+++ Material to process +++

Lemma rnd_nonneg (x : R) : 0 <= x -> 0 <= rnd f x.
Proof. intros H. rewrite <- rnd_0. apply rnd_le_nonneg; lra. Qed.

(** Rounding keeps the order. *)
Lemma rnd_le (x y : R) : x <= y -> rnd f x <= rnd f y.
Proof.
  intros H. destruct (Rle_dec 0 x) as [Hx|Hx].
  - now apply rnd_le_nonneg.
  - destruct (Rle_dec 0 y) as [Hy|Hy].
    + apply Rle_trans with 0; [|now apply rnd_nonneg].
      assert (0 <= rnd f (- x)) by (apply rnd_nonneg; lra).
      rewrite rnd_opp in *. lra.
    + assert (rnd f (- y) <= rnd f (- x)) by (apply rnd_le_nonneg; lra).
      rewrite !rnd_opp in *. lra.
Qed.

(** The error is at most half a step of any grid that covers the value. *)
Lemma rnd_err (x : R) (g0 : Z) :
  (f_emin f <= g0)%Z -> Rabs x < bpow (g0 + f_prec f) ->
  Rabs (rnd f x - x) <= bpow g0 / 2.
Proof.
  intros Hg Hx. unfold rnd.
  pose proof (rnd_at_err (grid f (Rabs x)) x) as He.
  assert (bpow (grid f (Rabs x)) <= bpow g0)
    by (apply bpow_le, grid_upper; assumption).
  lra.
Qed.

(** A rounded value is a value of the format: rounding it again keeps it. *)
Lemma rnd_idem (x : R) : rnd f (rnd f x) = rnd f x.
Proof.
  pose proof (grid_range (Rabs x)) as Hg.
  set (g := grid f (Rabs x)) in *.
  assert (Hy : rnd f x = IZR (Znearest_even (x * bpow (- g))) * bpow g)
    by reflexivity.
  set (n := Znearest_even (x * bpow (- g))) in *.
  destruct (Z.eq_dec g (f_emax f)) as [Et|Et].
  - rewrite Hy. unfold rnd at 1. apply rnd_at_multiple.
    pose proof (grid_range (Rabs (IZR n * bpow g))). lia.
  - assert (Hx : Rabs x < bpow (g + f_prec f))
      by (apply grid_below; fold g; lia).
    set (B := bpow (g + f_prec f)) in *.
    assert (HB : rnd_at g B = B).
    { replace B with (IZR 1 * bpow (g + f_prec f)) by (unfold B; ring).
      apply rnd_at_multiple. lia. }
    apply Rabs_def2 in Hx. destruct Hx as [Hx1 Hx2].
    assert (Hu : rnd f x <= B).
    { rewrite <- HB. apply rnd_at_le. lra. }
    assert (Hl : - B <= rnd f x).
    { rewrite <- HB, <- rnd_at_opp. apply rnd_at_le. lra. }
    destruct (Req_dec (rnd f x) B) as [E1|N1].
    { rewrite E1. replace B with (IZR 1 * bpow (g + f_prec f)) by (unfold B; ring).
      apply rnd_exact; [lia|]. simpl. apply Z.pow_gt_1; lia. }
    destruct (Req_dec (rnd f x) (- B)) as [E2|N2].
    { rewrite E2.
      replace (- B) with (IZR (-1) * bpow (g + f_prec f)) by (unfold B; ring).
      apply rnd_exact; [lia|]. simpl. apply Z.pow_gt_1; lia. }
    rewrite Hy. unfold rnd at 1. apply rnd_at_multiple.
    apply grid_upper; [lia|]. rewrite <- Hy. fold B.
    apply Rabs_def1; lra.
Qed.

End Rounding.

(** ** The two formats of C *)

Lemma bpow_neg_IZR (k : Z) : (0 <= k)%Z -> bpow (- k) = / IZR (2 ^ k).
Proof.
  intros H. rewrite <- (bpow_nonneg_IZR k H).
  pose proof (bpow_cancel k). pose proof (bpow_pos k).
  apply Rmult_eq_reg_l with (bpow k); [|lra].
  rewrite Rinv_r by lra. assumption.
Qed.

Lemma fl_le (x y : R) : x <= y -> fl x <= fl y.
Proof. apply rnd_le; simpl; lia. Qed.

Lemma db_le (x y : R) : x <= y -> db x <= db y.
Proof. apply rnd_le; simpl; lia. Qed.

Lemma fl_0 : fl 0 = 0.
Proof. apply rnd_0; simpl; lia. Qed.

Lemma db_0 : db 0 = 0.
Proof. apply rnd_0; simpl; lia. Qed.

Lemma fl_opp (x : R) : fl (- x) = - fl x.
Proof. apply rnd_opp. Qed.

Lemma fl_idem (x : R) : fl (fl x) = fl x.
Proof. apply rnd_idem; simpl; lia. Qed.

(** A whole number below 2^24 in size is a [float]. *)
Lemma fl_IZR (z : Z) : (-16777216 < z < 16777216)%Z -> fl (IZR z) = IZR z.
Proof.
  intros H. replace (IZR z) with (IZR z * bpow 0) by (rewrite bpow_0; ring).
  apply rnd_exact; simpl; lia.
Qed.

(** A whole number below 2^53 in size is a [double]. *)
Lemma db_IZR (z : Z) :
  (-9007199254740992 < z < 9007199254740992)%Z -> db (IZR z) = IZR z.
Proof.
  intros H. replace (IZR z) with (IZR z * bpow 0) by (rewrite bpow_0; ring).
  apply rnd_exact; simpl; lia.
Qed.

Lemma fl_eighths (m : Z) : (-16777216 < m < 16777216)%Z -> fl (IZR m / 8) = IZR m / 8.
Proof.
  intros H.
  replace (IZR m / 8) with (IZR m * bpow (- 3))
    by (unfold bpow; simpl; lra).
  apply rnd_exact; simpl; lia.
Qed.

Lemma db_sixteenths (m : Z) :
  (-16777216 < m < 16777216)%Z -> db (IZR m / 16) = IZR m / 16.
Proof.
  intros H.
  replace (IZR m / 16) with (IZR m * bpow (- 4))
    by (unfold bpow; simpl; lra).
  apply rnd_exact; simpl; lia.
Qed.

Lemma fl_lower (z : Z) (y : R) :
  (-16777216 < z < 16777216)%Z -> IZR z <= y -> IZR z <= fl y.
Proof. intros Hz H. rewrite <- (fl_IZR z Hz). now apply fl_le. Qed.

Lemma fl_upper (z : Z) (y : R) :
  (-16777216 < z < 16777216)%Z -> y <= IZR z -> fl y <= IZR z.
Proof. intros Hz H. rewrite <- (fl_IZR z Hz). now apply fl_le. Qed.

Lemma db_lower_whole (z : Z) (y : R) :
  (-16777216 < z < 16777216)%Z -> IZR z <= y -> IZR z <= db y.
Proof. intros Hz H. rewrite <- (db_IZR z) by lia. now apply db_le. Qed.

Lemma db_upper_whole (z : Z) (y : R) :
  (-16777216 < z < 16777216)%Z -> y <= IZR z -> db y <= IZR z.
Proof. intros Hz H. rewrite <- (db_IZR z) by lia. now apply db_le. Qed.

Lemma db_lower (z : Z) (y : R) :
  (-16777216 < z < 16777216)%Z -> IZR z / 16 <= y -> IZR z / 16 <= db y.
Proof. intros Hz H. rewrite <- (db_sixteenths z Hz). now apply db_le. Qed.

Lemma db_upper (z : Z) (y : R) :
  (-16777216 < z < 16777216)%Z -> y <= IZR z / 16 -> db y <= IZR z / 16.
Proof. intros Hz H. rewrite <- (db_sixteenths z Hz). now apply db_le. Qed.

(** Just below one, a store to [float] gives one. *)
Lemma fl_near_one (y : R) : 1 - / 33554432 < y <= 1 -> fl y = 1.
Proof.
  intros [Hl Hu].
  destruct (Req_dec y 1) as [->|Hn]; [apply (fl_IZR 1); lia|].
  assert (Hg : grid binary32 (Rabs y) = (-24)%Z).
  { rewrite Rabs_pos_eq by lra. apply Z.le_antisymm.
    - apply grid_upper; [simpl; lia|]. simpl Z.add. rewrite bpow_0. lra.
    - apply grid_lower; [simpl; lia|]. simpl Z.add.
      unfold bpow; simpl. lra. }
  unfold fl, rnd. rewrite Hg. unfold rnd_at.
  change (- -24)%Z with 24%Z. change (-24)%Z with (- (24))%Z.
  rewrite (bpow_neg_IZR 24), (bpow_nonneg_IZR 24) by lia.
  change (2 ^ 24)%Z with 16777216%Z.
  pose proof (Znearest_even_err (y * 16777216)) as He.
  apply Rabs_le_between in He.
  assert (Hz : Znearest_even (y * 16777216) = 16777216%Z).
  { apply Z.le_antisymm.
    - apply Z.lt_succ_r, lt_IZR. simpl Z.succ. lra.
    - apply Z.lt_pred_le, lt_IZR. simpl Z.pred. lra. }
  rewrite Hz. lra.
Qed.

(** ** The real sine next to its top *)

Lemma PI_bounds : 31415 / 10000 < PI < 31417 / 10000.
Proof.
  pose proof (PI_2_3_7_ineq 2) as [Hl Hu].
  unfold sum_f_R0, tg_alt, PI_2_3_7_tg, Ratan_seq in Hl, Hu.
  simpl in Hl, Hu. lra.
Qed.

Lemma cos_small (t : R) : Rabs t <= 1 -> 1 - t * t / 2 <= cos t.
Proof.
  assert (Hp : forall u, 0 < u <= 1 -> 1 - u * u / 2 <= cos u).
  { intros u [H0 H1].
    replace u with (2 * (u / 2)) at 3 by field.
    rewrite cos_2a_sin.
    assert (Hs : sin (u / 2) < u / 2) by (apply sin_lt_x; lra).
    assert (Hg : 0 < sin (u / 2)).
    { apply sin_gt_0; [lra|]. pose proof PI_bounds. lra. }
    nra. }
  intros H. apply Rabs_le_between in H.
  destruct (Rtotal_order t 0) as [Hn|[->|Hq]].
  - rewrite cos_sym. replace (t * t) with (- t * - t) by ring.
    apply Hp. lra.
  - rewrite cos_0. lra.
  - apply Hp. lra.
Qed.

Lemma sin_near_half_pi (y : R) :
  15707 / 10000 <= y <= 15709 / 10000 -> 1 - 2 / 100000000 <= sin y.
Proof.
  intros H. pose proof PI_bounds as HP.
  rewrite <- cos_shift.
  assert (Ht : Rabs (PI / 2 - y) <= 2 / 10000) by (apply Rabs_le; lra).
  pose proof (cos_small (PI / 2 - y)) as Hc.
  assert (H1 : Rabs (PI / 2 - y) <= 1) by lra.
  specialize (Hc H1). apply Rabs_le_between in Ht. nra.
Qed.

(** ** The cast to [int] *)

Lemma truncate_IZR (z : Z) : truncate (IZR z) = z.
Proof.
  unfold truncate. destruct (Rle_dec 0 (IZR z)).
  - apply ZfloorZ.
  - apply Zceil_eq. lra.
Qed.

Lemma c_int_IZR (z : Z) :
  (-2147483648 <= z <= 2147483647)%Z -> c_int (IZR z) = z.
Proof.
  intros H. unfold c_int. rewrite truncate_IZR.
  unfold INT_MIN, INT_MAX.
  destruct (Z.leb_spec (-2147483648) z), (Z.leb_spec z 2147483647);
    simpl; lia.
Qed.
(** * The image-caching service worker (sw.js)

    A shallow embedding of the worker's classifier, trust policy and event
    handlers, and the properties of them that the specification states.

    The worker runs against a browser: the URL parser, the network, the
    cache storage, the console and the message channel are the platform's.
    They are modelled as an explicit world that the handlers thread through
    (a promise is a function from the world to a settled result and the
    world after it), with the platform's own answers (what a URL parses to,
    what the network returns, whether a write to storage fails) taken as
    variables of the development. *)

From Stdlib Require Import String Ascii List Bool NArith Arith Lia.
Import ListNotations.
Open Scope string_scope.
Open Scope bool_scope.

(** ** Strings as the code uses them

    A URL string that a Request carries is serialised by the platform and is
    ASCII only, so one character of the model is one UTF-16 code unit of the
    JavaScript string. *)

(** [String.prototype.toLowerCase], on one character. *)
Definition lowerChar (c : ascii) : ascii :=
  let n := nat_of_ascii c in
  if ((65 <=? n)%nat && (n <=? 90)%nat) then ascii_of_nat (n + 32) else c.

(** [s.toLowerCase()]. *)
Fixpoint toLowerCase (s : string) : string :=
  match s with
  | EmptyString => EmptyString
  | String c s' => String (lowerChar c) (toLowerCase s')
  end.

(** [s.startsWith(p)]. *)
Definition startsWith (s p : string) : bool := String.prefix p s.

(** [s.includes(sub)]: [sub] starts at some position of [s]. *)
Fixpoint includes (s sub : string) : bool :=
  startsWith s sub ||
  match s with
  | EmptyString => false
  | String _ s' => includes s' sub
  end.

+++
+++ Material to process +++

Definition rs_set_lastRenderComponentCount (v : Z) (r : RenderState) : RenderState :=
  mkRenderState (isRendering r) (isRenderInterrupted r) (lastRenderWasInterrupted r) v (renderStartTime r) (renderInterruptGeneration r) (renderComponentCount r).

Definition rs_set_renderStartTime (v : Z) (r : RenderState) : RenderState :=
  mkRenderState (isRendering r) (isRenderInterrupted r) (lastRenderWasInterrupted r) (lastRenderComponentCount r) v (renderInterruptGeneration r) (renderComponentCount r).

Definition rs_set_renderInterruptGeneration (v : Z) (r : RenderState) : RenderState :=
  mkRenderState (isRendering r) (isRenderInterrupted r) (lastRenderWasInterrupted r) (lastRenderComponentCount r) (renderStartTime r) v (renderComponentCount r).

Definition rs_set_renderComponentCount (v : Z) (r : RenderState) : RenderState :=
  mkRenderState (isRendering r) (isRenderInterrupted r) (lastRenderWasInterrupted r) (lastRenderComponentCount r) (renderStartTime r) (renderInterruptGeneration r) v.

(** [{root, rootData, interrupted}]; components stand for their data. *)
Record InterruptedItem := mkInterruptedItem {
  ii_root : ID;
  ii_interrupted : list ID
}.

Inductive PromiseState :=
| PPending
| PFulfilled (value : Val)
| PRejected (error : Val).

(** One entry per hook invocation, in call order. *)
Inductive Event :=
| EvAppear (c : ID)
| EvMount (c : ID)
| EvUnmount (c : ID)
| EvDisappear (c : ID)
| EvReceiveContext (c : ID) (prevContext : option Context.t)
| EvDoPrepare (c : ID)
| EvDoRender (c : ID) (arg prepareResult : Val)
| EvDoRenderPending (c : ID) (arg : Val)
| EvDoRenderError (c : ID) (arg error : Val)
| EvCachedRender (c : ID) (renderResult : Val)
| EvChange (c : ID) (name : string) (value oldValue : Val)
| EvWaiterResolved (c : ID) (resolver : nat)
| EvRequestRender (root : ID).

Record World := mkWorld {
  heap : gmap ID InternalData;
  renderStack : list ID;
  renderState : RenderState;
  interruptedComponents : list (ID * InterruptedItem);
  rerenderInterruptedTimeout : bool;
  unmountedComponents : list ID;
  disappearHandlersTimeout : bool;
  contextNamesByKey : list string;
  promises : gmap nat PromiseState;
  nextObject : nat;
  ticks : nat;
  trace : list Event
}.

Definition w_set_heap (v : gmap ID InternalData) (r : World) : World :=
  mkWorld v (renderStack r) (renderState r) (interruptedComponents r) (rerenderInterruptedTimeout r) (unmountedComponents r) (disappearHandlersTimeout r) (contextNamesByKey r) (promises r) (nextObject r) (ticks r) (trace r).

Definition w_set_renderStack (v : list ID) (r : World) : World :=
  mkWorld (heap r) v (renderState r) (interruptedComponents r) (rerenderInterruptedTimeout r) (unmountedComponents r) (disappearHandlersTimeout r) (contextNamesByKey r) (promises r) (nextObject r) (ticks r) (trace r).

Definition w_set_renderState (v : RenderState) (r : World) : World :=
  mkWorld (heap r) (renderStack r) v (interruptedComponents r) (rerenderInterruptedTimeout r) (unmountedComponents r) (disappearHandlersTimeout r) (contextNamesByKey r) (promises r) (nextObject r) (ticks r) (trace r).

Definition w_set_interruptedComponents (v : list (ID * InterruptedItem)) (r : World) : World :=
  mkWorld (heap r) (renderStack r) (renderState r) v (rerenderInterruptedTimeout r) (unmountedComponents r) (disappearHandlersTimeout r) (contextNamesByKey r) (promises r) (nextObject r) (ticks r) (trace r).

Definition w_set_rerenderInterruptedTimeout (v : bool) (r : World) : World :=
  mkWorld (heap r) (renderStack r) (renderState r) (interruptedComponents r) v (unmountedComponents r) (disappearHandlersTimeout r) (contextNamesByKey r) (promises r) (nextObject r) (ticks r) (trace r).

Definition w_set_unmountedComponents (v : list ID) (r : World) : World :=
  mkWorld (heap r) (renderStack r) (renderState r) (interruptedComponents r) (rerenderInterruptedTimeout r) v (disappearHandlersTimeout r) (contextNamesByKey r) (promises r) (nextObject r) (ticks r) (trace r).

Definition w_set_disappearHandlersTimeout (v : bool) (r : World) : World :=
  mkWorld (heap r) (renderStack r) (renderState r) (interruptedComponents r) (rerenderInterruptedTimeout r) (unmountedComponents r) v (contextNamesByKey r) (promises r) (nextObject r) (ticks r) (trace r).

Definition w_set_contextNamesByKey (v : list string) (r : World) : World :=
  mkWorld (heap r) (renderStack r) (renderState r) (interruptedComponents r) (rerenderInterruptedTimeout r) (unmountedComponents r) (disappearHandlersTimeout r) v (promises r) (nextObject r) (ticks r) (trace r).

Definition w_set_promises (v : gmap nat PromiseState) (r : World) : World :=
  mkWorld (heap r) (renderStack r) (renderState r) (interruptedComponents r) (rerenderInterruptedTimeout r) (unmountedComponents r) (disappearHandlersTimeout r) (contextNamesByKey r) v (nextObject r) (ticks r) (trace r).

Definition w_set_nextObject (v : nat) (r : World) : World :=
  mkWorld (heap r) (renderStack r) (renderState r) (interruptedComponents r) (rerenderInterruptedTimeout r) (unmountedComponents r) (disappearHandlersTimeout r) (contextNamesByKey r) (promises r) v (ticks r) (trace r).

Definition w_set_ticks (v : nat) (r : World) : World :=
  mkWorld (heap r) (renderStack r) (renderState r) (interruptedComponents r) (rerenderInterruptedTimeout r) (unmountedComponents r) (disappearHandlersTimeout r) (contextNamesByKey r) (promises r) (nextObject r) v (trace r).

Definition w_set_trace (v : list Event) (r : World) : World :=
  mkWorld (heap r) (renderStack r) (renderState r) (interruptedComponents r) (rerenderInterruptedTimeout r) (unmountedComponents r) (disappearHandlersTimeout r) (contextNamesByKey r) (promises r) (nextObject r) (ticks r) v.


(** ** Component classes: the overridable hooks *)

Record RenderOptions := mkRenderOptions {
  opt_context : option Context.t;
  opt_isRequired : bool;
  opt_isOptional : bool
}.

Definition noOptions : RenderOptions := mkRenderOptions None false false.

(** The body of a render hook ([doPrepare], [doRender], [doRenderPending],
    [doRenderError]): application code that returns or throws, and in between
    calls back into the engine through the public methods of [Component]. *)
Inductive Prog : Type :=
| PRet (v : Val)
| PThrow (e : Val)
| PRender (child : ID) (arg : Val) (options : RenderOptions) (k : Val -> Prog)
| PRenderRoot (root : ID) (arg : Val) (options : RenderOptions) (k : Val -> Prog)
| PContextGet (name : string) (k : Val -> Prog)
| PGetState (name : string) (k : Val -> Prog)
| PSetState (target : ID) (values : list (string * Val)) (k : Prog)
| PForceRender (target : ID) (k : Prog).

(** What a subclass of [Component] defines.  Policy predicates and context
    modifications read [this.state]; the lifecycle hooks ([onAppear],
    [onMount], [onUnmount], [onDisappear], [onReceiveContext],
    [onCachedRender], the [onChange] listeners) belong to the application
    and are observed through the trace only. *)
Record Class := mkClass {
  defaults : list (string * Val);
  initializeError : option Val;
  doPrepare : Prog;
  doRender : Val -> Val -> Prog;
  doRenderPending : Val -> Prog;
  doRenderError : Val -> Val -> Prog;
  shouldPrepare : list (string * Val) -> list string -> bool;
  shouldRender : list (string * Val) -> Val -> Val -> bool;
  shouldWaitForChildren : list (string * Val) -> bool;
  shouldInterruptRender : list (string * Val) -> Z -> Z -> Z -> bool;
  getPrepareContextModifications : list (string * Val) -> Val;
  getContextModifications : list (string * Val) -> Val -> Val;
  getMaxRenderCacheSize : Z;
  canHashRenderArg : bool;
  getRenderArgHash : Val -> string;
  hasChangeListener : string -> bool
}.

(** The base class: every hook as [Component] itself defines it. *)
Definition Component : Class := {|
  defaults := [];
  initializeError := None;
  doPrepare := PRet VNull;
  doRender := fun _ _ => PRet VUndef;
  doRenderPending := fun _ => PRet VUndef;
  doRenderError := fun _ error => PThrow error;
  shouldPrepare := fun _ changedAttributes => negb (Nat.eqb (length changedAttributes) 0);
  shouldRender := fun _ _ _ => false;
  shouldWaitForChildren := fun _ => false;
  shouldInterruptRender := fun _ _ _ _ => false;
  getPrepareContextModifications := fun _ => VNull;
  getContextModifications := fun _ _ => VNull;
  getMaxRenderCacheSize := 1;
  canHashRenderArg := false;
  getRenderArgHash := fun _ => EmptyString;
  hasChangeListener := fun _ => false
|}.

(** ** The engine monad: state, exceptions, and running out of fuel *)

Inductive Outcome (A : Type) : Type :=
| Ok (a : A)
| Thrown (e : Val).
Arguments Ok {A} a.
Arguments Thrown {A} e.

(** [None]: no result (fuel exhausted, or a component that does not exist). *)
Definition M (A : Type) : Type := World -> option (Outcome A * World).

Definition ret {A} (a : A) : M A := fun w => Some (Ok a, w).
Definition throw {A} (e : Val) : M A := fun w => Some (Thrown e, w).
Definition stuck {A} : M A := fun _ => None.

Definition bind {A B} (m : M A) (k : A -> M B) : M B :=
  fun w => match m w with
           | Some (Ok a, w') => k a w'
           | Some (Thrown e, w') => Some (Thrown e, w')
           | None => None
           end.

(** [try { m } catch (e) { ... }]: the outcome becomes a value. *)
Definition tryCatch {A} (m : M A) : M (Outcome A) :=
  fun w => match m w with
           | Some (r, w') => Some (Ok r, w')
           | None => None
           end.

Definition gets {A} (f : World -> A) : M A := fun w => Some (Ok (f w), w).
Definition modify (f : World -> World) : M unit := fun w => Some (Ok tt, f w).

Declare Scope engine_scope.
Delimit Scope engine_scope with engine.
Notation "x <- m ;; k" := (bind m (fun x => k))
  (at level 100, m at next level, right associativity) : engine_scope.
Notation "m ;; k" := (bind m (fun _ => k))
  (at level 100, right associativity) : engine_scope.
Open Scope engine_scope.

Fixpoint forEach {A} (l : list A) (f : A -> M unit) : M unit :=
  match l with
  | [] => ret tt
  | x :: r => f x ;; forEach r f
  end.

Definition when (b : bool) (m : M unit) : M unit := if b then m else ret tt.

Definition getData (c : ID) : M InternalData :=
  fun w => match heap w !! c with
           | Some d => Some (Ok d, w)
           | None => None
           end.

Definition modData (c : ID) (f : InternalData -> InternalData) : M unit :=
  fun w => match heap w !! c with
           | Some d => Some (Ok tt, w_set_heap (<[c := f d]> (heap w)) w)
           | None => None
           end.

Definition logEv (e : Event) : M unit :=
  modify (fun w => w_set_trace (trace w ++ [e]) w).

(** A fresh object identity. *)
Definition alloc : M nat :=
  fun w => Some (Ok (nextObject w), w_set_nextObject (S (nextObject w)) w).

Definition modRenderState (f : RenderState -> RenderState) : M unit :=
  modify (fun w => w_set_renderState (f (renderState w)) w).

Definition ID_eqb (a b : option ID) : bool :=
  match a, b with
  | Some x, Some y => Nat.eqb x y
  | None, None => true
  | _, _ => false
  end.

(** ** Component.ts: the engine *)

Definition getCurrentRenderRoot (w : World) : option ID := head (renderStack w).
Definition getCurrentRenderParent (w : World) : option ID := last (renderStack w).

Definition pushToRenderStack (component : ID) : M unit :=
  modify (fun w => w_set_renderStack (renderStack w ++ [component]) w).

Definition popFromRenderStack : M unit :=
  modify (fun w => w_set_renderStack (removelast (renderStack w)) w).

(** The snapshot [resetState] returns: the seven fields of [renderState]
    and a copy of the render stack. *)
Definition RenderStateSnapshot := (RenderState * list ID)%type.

+++
+++ Material to process +++

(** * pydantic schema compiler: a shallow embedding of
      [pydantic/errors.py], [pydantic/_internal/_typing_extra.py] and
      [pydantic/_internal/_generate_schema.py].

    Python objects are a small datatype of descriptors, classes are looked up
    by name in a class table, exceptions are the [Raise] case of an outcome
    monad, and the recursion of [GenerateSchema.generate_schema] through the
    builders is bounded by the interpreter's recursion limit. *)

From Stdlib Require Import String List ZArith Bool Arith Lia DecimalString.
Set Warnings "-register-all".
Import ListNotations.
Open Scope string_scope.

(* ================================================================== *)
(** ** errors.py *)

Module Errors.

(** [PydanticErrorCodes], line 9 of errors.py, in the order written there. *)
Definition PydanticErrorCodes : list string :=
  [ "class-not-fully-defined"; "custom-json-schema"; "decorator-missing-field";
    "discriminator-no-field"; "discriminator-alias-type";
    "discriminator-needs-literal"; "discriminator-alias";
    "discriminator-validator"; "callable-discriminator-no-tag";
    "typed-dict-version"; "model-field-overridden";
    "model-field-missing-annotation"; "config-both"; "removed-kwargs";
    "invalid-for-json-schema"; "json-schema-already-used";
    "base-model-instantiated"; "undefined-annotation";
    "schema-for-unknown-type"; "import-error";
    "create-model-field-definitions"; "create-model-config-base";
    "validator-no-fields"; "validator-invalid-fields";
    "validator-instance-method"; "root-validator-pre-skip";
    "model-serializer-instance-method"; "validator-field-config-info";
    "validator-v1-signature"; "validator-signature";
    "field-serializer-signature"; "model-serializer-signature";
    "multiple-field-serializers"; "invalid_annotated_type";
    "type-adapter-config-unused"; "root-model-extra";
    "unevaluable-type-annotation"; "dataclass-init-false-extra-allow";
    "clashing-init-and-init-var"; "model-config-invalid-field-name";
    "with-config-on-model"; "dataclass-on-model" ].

+++

Task prompt: Filter the entries down to the lines that include the string "InternalData".

Response to the task:
  heap : gmap ID InternalData;
Definition w_set_heap (v : gmap ID InternalData) (r : World) : World :=
Definition getData (c : ID) : M InternalData :=
Definition modData (c : ID) (f : InternalData -> InternalData) : M unit :=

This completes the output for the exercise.